Courts in Sri Lanka have struck down actions of Parliament not amounting to legislation when such actions were violative of the law. The Industrial Disputes Act, as originally enacted, did not prescribe a time limit for a workman to file an application in the Labour Tribunal. The Minister of Labour, purporting to act under the rule-making powers conferred on him by certain sections of the Industrial Disputes Act, made a regulation fixing the time limit at three months of the date of termination of the services of a workman. The regulation was approved by Parliament.
The validity of the regulation was challenged in the 1968 case of Ram Banda v. River Valley Development Board (71 NLR 25). It was submitted on behalf of the respondent that the requirement of approval by Parliament rendered the regulations so approved was tantamount to an Act of Parliament itself, the validity of which is not justiciable by the courts.
It was further submitted that such regulations are law because Parliament says they are law and that they draw their validity not from the law-making power of the authority which made them but from the fact of Parliamentary approval. Justice Weeramantry held that section 39(2) of the Industrial Disputes Act, which provides that every regulation made by the Ministerm should be placed before Parliament for approval and that, on such approval and publication in the Gazette, it shall be “as valid and effectual as though it were herein enacted” did not confer validity on a regulation which is outside the scope of the enabling powers. “The mere passage of such regulation through Parliament does not give it the imprimatur in such a way as to remove it, through the operation of section 39 (2), from the purview of the courts.”
In 1971, Ram Banda v. River Valley Development Board was overruled by the majority of a three-member Bench of the Supreme Court in River Valleys Development Board v. Sheriff (74 NLR 505). The latter decision was, in turn, overruled in 1973 by the then Court of Appeal, which was the highest court of the land at that time after appeals to the Privy Council were abolished, in Ceylon Workers’ Congress v. Superintendent, Beragala Estate (76 NLR 1).
Restoring the decision in Ram Banda, the Court of Appeal held that the provision in section 39(2) that every regulation made by the Minister and approved by Parliament shall be valid and effectual as though it was enacted in the principal Act cannot preclude the courts from examining the validity of such a regulation.
If, as our courts have held, Parliamentary approval of a regulation does not prevent the validity of a regulation from being reviewed, it is not necessary to labour the point that the resolution passed by Parliament on 01 July 2023 merely endorsing the Cabinet decision on DDR cannot prevent the courts from reviewing the validity of the Cabinet decision in a fundamental rights application.
Speaker Abeywardena also relied on a ruling given by former Speaker Anura Bandaranaike in the context of the Supreme Court’s interim order restraining the Speaker from appointing a select committee to inquire into allegations against the then Chief Justice, Sarath N. Silva.
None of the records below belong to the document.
(** * grindery-delight-api: validation gate and order / offer lifecycle

    A shallow embedding of the order validators
    (validators/orders.validator.js, the second file of
    src/src/validators/offers.validator.js), of the orders router
    (routes/orders.js, the first file of src/unnamed/part_002) and of the
    webhook router (routes/webhooks.js, the second file of
    src/src/test/hooks.mjs), with the properties the specification states
    about them.

    Layout:
      - [JS]          JSON values and the few JavaScript coercions used;
      - [EV]          express-validator: chains, their run, the result;
      - [Validators]  the validator declarations of the repository;
      - [Mongo]       the two collections and how the store matches;
      - [Express]     the response object and the handler monad;
      - [Collection]  the driver calls and the coercions of the routes;
      - [Orders], [Webhooks], [App]  the handlers and the routes;
      - [Rules], [Sample]  notions and data the statements use;
      - the theorems. *)

From Stdlib Require Import List String Ascii ZArith Lia Bool Arith.
From Stdlib Require Import DecimalString Sorted Permutation.
Import ListNotations.
Local Open Scope string_scope.
Local Open Scope list_scope.
Set Warnings "-register-all".

(* ===================================================================== *)
(** ** JSON values and JavaScript coercions *)
(* ===================================================================== *)

Module JS.

(** A value as [express.json()] hands it to the routes.  [JUndefined] is what
    reading a missing property gives.  Numbers are integers: nothing in the
    routes computes with them, they are only tested and stringified.  The
    pairs of an object come in [Object.keys] order. *)
Inductive JValue : Type :=
| JUndefined
| JNull
| JBool (b : bool)
| JNum (n : Z)
| JStr (s : string)
| JArr (items : list JValue)
| JObj (props : list (string * JValue)).

Definition JObject := list (string * JValue).

(** [obj[key]] *)
Fixpoint get (key : string) (obj : JObject) : JValue :=
  match obj with
  | [] => JUndefined
  | (k, v) :: rest => if String.eqb k key then v else get key rest
  end.

(** [Object.keys(obj)] *)
Definition keys (obj : JObject) : list string := map fst obj.

(** Strict equality [===] on JSON data, structural on arrays and objects
    (the way the store compares embedded values). *)
Fixpoint jeqb (a b : JValue) : bool :=
  match a, b with
  | JUndefined, JUndefined => true
  | JNull, JNull => true
  | JBool x, JBool y => Bool.eqb x y
  | JNum x, JNum y => Z.eqb x y
  | JStr x, JStr y => String.eqb x y
  | JArr l, JArr m =>
      (fix go (l m : list JValue) : bool :=
         match l, m with
         | [], [] => true
         | x :: l', y :: m' => jeqb x y && go l' m'
         | _, _ => false
         end) l m
  | JObj l, JObj m =>
      (fix go (l m : list (string * JValue)) : bool :=
         match l, m with
         | [], [] => true
         | (k, x) :: l', (k', y) :: m' => String.eqb k k' && jeqb x y && go l' m'
         | _, _ => false
         end) l m
  | _, _ => false
  end.

(** [typeof v === 'string'] *)
Definition is_string (v : JValue) : bool :=
  match v with JStr _ => true | _ => false end.

(** [v == null]: null or undefined. *)
Definition nullish (v : JValue) : bool :=
  match v with JUndefined | JNull => true | _ => false end.

(** [a ?? b] *)
Definition coalesce (a b : JValue) : JValue := if nullish a then b else a.

(** JavaScript truthiness of a JSON value. *)
Definition truthy (v : JValue) : bool :=
  match v with
  | JUndefined | JNull => false
  | JBool b => b
  | JNum n => negb (Z.eqb n 0)
  | JStr s => negb (String.eqb s "")
  | JArr _ | JObj _ => true
  end.

Definition string_of_Z (n : Z) : string := NilZero.string_of_int (Z.to_int n).

(** [String(v)]; an array is its elements joined by commas, null and
    undefined elements giving the empty string. *)
Fixpoint ToString (v : JValue) : string :=
  match v with
  | JUndefined => "undefined"
  | JNull => "null"
  | JBool true => "true"
  | JBool false => "false"
  | JNum n => string_of_Z n
  | JStr s => s
  | JArr l =>
      String.concat ","
        (map (fun x => if nullish x then "" else ToString x) l)
  | JObj _ => "[object Object]"
  end.

Definition dquote : string := String (ascii_of_nat 34) EmptyString.

(** ASCII lower case. *)
Definition lower (c : ascii) : ascii :=
  let n := nat_of_ascii c in
  if (65 <=? n)%nat && (n <=? 90)%nat then ascii_of_nat (n + 32) else c.

Definition ascii_eqb_ci (a b : ascii) : bool := Ascii.eqb (lower a) (lower b).

Fixpoint prefix_ci (p s : string) : bool :=
  match p, s with
  | EmptyString, _ => true
  | String a p', String b s' => ascii_eqb_ci a b && prefix_ci p' s'
  | String _ _, EmptyString => false
  end.

(** [s] has a part equal to [p] up to ASCII case. *)
Fixpoint contains_ci (p s : string) : bool :=
  prefix_ci p s
  || match s with
     | EmptyString => false
     | String _ s' => contains_ci p s'
     end.

(** Equal up to ASCII case. *)
Fixpoint eqb_ci (a b : string) : bool :=
  match a, b with
  | EmptyString, EmptyString => true
  | String x a', String y b' => ascii_eqb_ci x y && eqb_ci a' b'
  | _, _ => false
  end.

(** The characters with a meaning of their own in a regular expression. *)
Definition regex_meta (c : ascii) : bool :=
  existsb (Ascii.eqb c)
    (list_ascii_of_string "\^$.|?*+()[]{}").

(** A pattern every character of which stands for itself. *)
Definition regex_literal (p : string) : bool :=
  forallb (fun c => negb (regex_meta c) && (nat_of_ascii c <? 128)%nat)
    (list_ascii_of_string p).

Definition is_digit (c : ascii) : bool :=
  let n := nat_of_ascii c in (48 <=? n)%nat && (n <=? 57)%nat.

Fixpoint digits_value (acc : nat) (s : string) : option nat :=
  match s with
  | EmptyString => Some acc
  | String c s' =>
      if is_digit c then digits_value (10 * acc + (nat_of_ascii c - 48)) s'
      else None
  end.

(** JSON white space. *)
Definition json_ws (c : ascii) : bool :=
  existsb (Nat.eqb (nat_of_ascii c)) [32; 9; 10; 13]%nat.

Fixpoint skip_ws (s : string) : string :=
  match s with
  | String c s' => if json_ws c then skip_ws s' else s
  | EmptyString => s
  end.

Definition all_ws (s : string) : bool :=
  String.eqb (skip_ws s) "".

End JS.
Export JS.

(* ===================================================================== *)
(** ** express-validator *)
(* ===================================================================== *)

Module EV.

Inductive Location : Type := in_body | in_query | in_params.

Definition location_name (l : Location) : string :=
  match l with
  | in_body => "body"
  | in_query => "query"
  | in_params => "params"
  end.

(** One entry of [validationResult(req).array()]. *)
Record ValidationError : Type := mkError {
  value : JValue;
  msg : string;
  param : string;
  location : Location
}.

(** What a route sees of a request.  [locals_userId] is [res.locals.userId], which
    the [isRequired] middleware (utils/auth-utils.js) sets for an
    authenticated caller; the model starts after it has let the request
    through.  [req_query] is what the query parser makes of the query
    string: a string for a parameter given once, an array for a repeated
    one ([?a=1&a=2]), an object for a bracketed one ([?a[b]=1]).  Path
    parameters are strings.  [contexts] is what the validation chains that
    ran as middleware have left on the request. *)
Record Request : Type := mkRequest {
  req_body : JObject;
  req_query : JObject;
  req_params : list (string * string);
  locals_userId : string;
  contexts : list ValidationError
}.

Definition strings (l : list (string * string)) : JObject :=
  map (fun kv => (fst kv, JStr (snd kv))) l.

(** [req[location]] *)
Definition section (req : Request) (l : Location) : JObject :=
  match l with
  | in_body => req_body req
  | in_query => req_query req
  | in_params => strings (req_params req)
  end.

(** [req.query.k], [req.params.k]: the value, if the parameter is there. *)
Fixpoint lookup {V : Type} (key : string) (l : list (string * V)) : option V :=
  match l with
  | [] => None
  | (k, v) :: rest => if String.eqb k key then Some v else lookup key rest
  end.

(** A validator of a chain.  [isString] is the library's custom check
    [typeof value === 'string']; [notEmpty], [matches] and [isMongoId] are
    standard validators, run on the stringified value; [custom f] runs [f]
    on the request, [Some m] standing for [throw new Error(m)] and [None]
    for a return of [true].  [matches] takes the alternatives [a; b; ...]
    of a pattern [/^(a|b|...)$/]. *)
Inductive Validator : Type :=
| isString
| notEmpty
| matches (alternatives : list string)
| isMongoId
| custom (f : Request -> option string).

Record ValidationChain : Type := mkChain {
  chain_location : Location;
  chain_path : string;
  chain_stack : list (Validator * option string)
}.

Definition withMessage (v : Validator) (m : string) : Validator * option string :=
  (v, Some m).
Definition plain (v : Validator) : Validator * option string := (v, None).

(** [body('f')...], [query('f')...], [param('f')...]; the empty path is the
    whole section, as in [body()]. *)
Module Chain.
Definition body := mkChain in_body.
Definition query := mkChain in_query.
Definition param := mkChain in_params.
End Chain.

(** The library's [toString(value, deep)] (utils): with [deep] an array
    stands for its first element. *)
Definition toString_shallow (v : JValue) : string :=
  match v with
  | JUndefined | JNull => ""
  | _ => ToString v
  end.

Definition toString (v : JValue) : string :=
  match v with
  | JArr (x :: _) => toString_shallow x
  | _ => toString_shallow v
  end.

Definition is_hex_digit (c : ascii) : bool :=
  let n := nat_of_ascii (lower c) in
  is_digit c || ((97 <=? n)%nat && (n <=? 102)%nat).

Definition all_hex (s : string) : bool :=
  negb (String.eqb s "") && forallb is_hex_digit (list_ascii_of_string s).

(** validator.js [isHexadecimal]: [/^(0x|0h)?[0-9A-F]+$/i]. *)
Definition isHexadecimal (s : string) : bool :=
  all_hex s
  || match s with
     | String z (String x rest) =>
         Ascii.eqb z "0"
         && (Ascii.eqb (lower x) "x" || Ascii.eqb (lower x) "h")
         && all_hex rest
     | _ => false
     end.

(** What a standard validator answers on a string. *)
Definition standard (v : Validator) (s : string) : bool :=
  match v with
  | notEmpty => negb (String.eqb s "")
  | matches alternatives => existsb (String.eqb s) alternatives
  | isMongoId => isHexadecimal s && (String.length s =? 24)%nat
  | _ => true
  end.

(** The value a chain is about. *)
Definition select (req : Request) (l : Location) (path : string) : JValue :=
  if String.eqb path "" then JObj (section req l) else get path (section req l).

Definition message_or (m : option string) (default : string) : string :=
  match m with Some s => s | None => default end.

(** The errors one validator adds for the value [val].  A standard
    validator is run once, on the stringified value
    ([StandardValidation.run]: [this.validator(toString(value))]), so that
    of an array only the first element is looked at and the empty array is
    the empty string; the custom ones see the value whole.  The entry
    carries the value whole either way. *)
Definition run_validator (req : Request) (l : Location) (path : string)
    (val : JValue) (item : Validator * option string) : list ValidationError :=
  let (v, m) := item in
  match v with
  | isString =>
      if is_string val then []
      else [mkError val (message_or m "Invalid value") path l]
  | custom f =>
      match f req with
      | None => []
      | Some thrown => [mkError val (message_or m thrown) path l]
      end
  | _ =>
      if standard v (toString val) then []
      else [mkError val (message_or m "Invalid value") path l]
  end.

(** A chain runs all its validators, none stops the next; every failure is
    pushed on the context. *)
Definition run_chain (req : Request) (c : ValidationChain) : list ValidationError :=
  fold_left
    (fun errors item =>
       errors ++ run_validator req (chain_location c) (chain_path c)
                   (select req (chain_location c) (chain_path c)) item)
    (chain_stack c) [].

(** The chains of a route run as middleware, in the order they are listed. *)
Definition run (chains : list ValidationChain) (req : Request) : Request :=
  fold_left
    (fun r c =>
       mkRequest (req_body r) (req_query r) (req_params r) (locals_userId r)
         (contexts r ++ run_chain r c))
    chains req.

(** [validationResult(req)] *)
Definition validationResult (req : Request) : list ValidationError := contexts req.

(** utils/validators-utils.js [validateResult]. *)
Definition validateResult (req : Request) : list ValidationError :=
  let errors := validationResult req in
  if negb (Nat.eqb (List.length errors) 0) then errors else [].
Relying heavily on the provisions of the Parliament (Powers and Privileges) Act, Speaker Bandaranaike stated that the Supreme Court had, in several decisions, laid down the principle that it had no jurisdiction to entertain an application under Article 126 if the alleged infringement is not by executive or administrative action.
The issue of whether appointing such a select committee amounted to executive or administrative action was later decided by a five-member Bench of the Supreme Court in Chandraguptha Thenuwara v. Chamal Rajapakse (SC FR 665–7, 672/2012, SCM 24 March 2014) a case on the impeachment of Chief Justice Shirani Bandaranayake. Marsoof J, with Ekanayake, Hettige, Eva Wanasundera, and Marasinghe JJ agreeing, stated that all organs of government, including the courts and other tribunals or institutions administering justice, must always bear in mind Article 4(d) of the Constitution, which expressly provides that “the fundamental rights which are by the Constitution declared and recognized shall be respected, secured and advanced by all the organs of government and shall not be abridged, restricted or denied, save in the manner and to the extent hereinafter provided.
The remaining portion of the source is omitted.